Si algo ha estado presente en mi vida reciente, es la certeza de que nada volverá a ser como antes. Y aunque no está bien que así pase, también está totalmente bien que así suceda.

Digamos que en la aceptación no resignada de que nada volverá a vivirse de la misma forma dos veces, se encuentra la clave misma sobre el cómo relacionarse con la vida.

Aunque debió haber sido diferente, más por ilusión egoísta que por proceso natural, las muertes emocionales se han dado más abruptamente que aquellos desgastes físicos que han aquejado a quienes amo.

Siento que debería suceder al revés. Sería lo justo diría yo.

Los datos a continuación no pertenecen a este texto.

(* ===== verification/SigV4Canonical.v ===== *)
(** * What a SigV4 signature binds

    The canonical request (rekt-auth/src/sigv4/canonical.rs) determines
    the request it was made from: the method, the path, the multiset of
    decoded query parameters, the payload hash, the list of signed headers
    and the normalised value of each.  Two requests that differ in one of
    these have different canonical requests, hence different inputs of the
    hash that is signed. *)

From stdpp Require Import sorting.
From S2P Require Import Prelude RustStr ApiError Naming Auth SigV4.

Definition newline : ascii := ascii_of_nat 10.

(** ** Splitting a string at a separator *)

Lemma split_last c a b a' b' :
  str_mem c b = false -> str_mem c b' = false -> a +:+ String c b = a' +:+ String c b' -> a = a' /\ b = b'.
Proof.
  revert a'. induction a as [|d a IH]; intros [|d' a']; simpl.
  - by intros _ _ [= ->].
  - intros Hb Hb' [= _ E]. rewrite E, str_mem_app in Hb. simpl in Hb. by rewrite Ascii.eqb_refl, orb_true_r in Hb.
  - intros Hb Hb' [= _ E]. rewrite <- E, str_mem_app in Hb'. simpl in Hb'. by rewrite Ascii.eqb_refl, orb_true_r in Hb'.
  - intros Hb Hb' [= -> E]. destruct (IH _ Hb Hb' E) as [-> ->]. done.
Qed.

Lemma str_join_cons sep a b l : str_join sep (a :: b :: l) = a +:+ sep +:+ str_join sep (b :: l).
Proof. done. Qed.

(** Texts joined with a separator none of them has. *)
Lemma str_join_inj c l l' :
  l <> [] -> l' <> [] -> Forall (fun s => str_mem c s = false) l -> Forall (fun s => str_mem c s = false) l' ->
  str_join (String c "") l = str_join (String c "") l' -> l = l'.
Proof.
  intros Hne Hne' Hl. revert l' Hne'. induction Hl as [|a l Ha Hl IH]; [done|].
  intros [|a' l'] Hne' Hl' E; [done|]. apply Forall_cons in Hl' as [Ha' Hl'].
  destruct l as [|b l], l' as [|b' l']; rewrite ?str_join_cons in E.
  - simpl in E. by subst.
  - simpl in E. rewrite E, str_mem_app in Ha. simpl in Ha. by rewrite Ascii.eqb_refl, orb_true_r in Ha.
  - simpl in E. rewrite <- E, str_mem_app in Ha'. simpl in Ha'. by rewrite Ascii.eqb_refl, orb_true_r in Ha'.
  - simpl in E. destruct (split_first _ _ _ _ _ Ha Ha' E) as [-> E']. f_equal. apply IH; [done|done|done|].
    apply E'.
Qed.

(** ** Percent encoding *)

Section percent.
Context {PE : PercentEncoding}.
Variable set : ascii -> bool.
Hypothesis set_percent : set "%"%char = true.

Lemma all_ascii_pair (P : ascii -> ascii -> bool) :
  forallb (fun a => forallb (P a) (map ascii_of_nat (seq 0 256))) (map ascii_of_nat (seq 0 256)) = true ->
  forall a b, P a b = true.
Proof. intros Ha a b. apply all_ascii. by apply (all_ascii (fun a => forallb (P a) (map ascii_of_nat (seq 0 256)))). Qed.

Lemma percent_byte_inj a b : percent_byte a = percent_byte b -> a = b.
Proof.
  assert (Ha : implb (String.eqb (percent_byte a) (percent_byte b)) (Ascii.eqb a b) = true).
  { revert a b. apply all_ascii_pair. by vm_compute. }
  intros E. rewrite (proj2 (String.eqb_eq _ _) E) in Ha. simpl in Ha. by apply Ascii.eqb_eq.
Qed.

Lemma percent_byte_app a b s t : percent_byte a +:+ s = percent_byte b +:+ t -> a = b /\ s = t.
Proof.
  assert (Hh : forall w x y z (u v : string),
    String "%" (String w (String x "")) +:+ u = String "%" (String y (String z "")) +:+ v -> w = y /\ x = z /\ u = v).
  { intros w x y z u v [= -> -> ->]. done. }
  intros (E1 & E2 & E3)%Hh. split; [|done]. apply percent_byte_inj. unfold percent_byte. by rewrite E1, E2.
Qed.

Lemma encode_inj s t : utf8_percent_encode set s = utf8_percent_encode set t -> s = t.
Proof.
  revert t. induction s as [|a s IH]; intros [|b t]; rewrite ?encode_empty, ?encode_cons.
  - done.
  - by destruct (set b || Nat.leb 128 (code b)).
  - by destruct (set a || Nat.leb 128 (code a)).
  - destruct (set a || Nat.leb 128 (code a)) eqn:Ea, (set b || Nat.leb 128 (code b)) eqn:Eb; intros E.
    + apply percent_byte_app in E as [-> E]. f_equal. by apply IH.
    + assert (b = "%"%char) as -> by (by injection E). by rewrite set_percent in Eb.
    + assert (a = "%"%char) as -> by (by injection E). by rewrite set_percent in Ea.
    + injection E as -> E2. f_equal. by apply IH.
Qed.

Lemma percent_byte_avoids c d : str_mem d (percent_byte c) = true -> is_ascii_alphanumeric d || Ascii.eqb d "%"%char = true.
Proof.
  intros Hd.
  assert (Ha : implb (str_mem d (percent_byte c)) (is_ascii_alphanumeric d || Ascii.eqb d "%"%char) = true).
  { revert c d Hd. intros c d _. revert c d. apply all_ascii_pair. by vm_compute. }
  by rewrite Hd in Ha.
Qed.

(** A character of the set that is neither [%] nor alphanumeric does not
    occur in an encoded text. *)
Lemma encode_avoids d s :
  set d = true -> is_ascii_alphanumeric d || Ascii.eqb d "%"%char = false -> str_mem d (utf8_percent_encode set s) = false.
Proof.
  intros Hd Hn. induction s as [|c s IH]; [by rewrite encode_empty|].
  rewrite encode_cons, str_mem_app, IH, orb_false_r.
  destruct (set c || Nat.leb 128 (code c)) eqn:Ec.
  - apply not_true_is_false. intros H. apply percent_byte_avoids in H. congruence.
  - simpl. rewrite orb_false_r. apply orb_false_iff in Ec as [Ec _].
    destruct (Ascii.eqb_spec d c); [congruence | done].
Qed.

Lemma encode_app s t : utf8_percent_encode set (s +:+ t) = utf8_percent_encode set s +:+ utf8_percent_encode set t.
Proof.
  induction s as [|c s IH]; simpl; [by rewrite encode_empty|].
  rewrite !encode_cons, IH. apply app_assoc_str.
Qed.
End percent.

(** ** The parts of the canonical request *)

Section binding.
Context {SH : Sha256} {HX : Hex} {PE : PercentEncoding} {HN : HeaderNames}.

Lemma split_on_nonempty c s : split_on c s <> [].
Proof. destruct s as [|d s]; simpl; [done|]. destruct (Ascii.eqb c d); [done|]. by destruct (split_on c s). Qed.

Lemma split_on_join c s : str_join (String c "") (split_on c s) = s.
Proof.
  induction s as [|d s IH]; [done|]. cbn [split_on]. pose proof (split_on_nonempty c s) as Hn.
  destruct (Ascii.eqb_spec c d) as [<-|Hne].
  - destruct (split_on c s) as [|w ws]; [done|]. rewrite str_join_cons, IH. done.
  - destruct (split_on c s) as [|w ws]; [done|]. rewrite <- IH. by destruct ws.
Qed.

Lemma encode_join set c l :
  set c = false -> Nat.leb 128 (code c) = false ->
  utf8_percent_encode set (str_join (String c "") l) = str_join (String c "") (map (utf8_percent_encode set) l).
Proof.
  intros Hs Hc. induction l as [|a [|b l] IH]; [apply encode_empty | done |].
  change (map (utf8_percent_encode set) (a :: b :: l))
    with (utf8_percent_encode set a :: utf8_percent_encode set b :: map (utf8_percent_encode set) l).
  rewrite !str_join_cons, !encode_app, IH. do 2 f_equal.
  rewrite encode_cons, Hs, Hc, encode_empty. done.
Qed.

(** Encoding the segments is encoding the path, as [/] is not encoded. *)
Lemma encode_path_whole path :
  encode_path path = utf8_percent_encode AWS_URI_ENCODE (if str_is_empty path then "/" else path).
Proof.
  unfold encode_path. destruct (str_is_empty path).
  - by rewrite encode_cons, encode_empty.
  - change "/" with (String "/"%char ""). rewrite <- encode_join by done. by rewrite split_on_join.
Qed.

Lemma encode_path_inj p q :
  encode_path p = encode_path q ->
  (if str_is_empty p then "/" else p) = (if str_is_empty q then "/" else q).
Proof. rewrite !encode_path_whole. by apply encode_inj. Qed.

Lemma encode_path_line p : str_mem newline (encode_path p) = false.
Proof. rewrite encode_path_whole. by apply encode_avoids. Qed.

Definition encoded_pair (p : string * string) : string * string :=
  (encode_query_component p.1, encode_query_component p.2).
Definition pair_text (p : string * string) : string := p.1 +:+ "=" +:+ p.2.

Lemma query_string_eq q :
  canonical_query_string q =
  if str_is_empty q then "" else str_join "&" (map pair_text (merge_sort pair_le (map encoded_pair (query_pairs q)))).
Proof.
  unfold canonical_query_string. destruct (str_is_empty q); [done|]. f_equal.
  assert (map (fun '(k, v) => (encode_query_component k, encode_query_component v)) (query_pairs q)
          = map encoded_pair (query_pairs q)) as -> by (apply map_ext; by intros []).
  apply map_ext. by intros [].
Qed.

Lemma query_pairs_nonempty q : query_pairs q <> [].
Proof. unfold query_pairs. pose proof (split_on_nonempty "&" q). by destruct (split_on "&" q). Qed.

Lemma encoded_text_avoids d p :
  AWS_URI_ENCODE d = true -> is_ascii_alphanumeric d || Ascii.eqb d "%"%char = false -> Ascii.eqb d "="%char = false ->
  str_mem d (pair_text (encoded_pair p)) = false.
Proof.
  intros H1 H2 H3. unfold pair_text, encoded_pair, encode_query_component. cbn [fst snd].
  rewrite !str_mem_app, !encode_avoids by done. cbn [str_mem]. by rewrite H3.
Qed.

(** The encoded pairs, in the order of the canonical string. *)
Definition sorted_pairs (q : string) : list (string * string) := merge_sort pair_le (map encoded_pair (query_pairs q)).

Lemma sorted_pairs_nonempty q : sorted_pairs q <> [].
Proof.
  unfold sorted_pairs. intros E. pose proof (merge_sort_Permutation pair_le (map encoded_pair (query_pairs q))) as Hp.
  rewrite E in Hp. apply Permutation_nil_l in Hp. pose proof (query_pairs_nonempty q). by destruct (query_pairs q).
Qed.

Lemma sorted_pairs_encoded q : Forall (fun p => exists p', p = encoded_pair p') (sorted_pairs q).
Proof.
  unfold sorted_pairs. rewrite merge_sort_Permutation. apply Forall_forall. intros p Hp.
  apply list_elem_of_fmap in Hp as (p' & -> & _). by exists p'.
Qed.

Atácame el cuerpo lo más rápido posible, e impide que me duela tanto esto que me aqueja. Destruye lentamente mi sentir, para que mi cerebro pueda ir procesando todo lo que está ocurriendo; no me dejes de un día para el otro completamente desolada y sin sentido emocional.

Pero la vida no es como uno la quiere o la desea. La vida es canija, divertida, errática, curiosa e inquieta. 

Es juguetona, y aunque en algún momento uno sabe que no le caería nada mal una buena dosis de ubicación, la aleatoriedad de la fortuna te pospone la lección para un momento futuro. Aunque ese momento se sienta como el infierno mismo.

En fin, el cansancio está volviendo a ganar en esta ocasión. Necesidad fisiológica de cerrar los ojos, aunque el pendiente respecto al cuarto contiguo mantiene al subconsciente en un leve estado de alerta.

Seguro a la persona que está en esa habitación también se le encienden las alarmas al escuchar lo leve de mis sonidos. O quizá para este punto, su propio cansancio también le haga ceder las alertas al propio subconsciente.

En fin, termino este escrito contenta de saber que una buena chispa creativa proviene del cansancio extremo. Quizá dentro de poco busque otras fuentes de inspiración…

Nota final escrita un día después de publicado esto: qué mafufada la que escribí.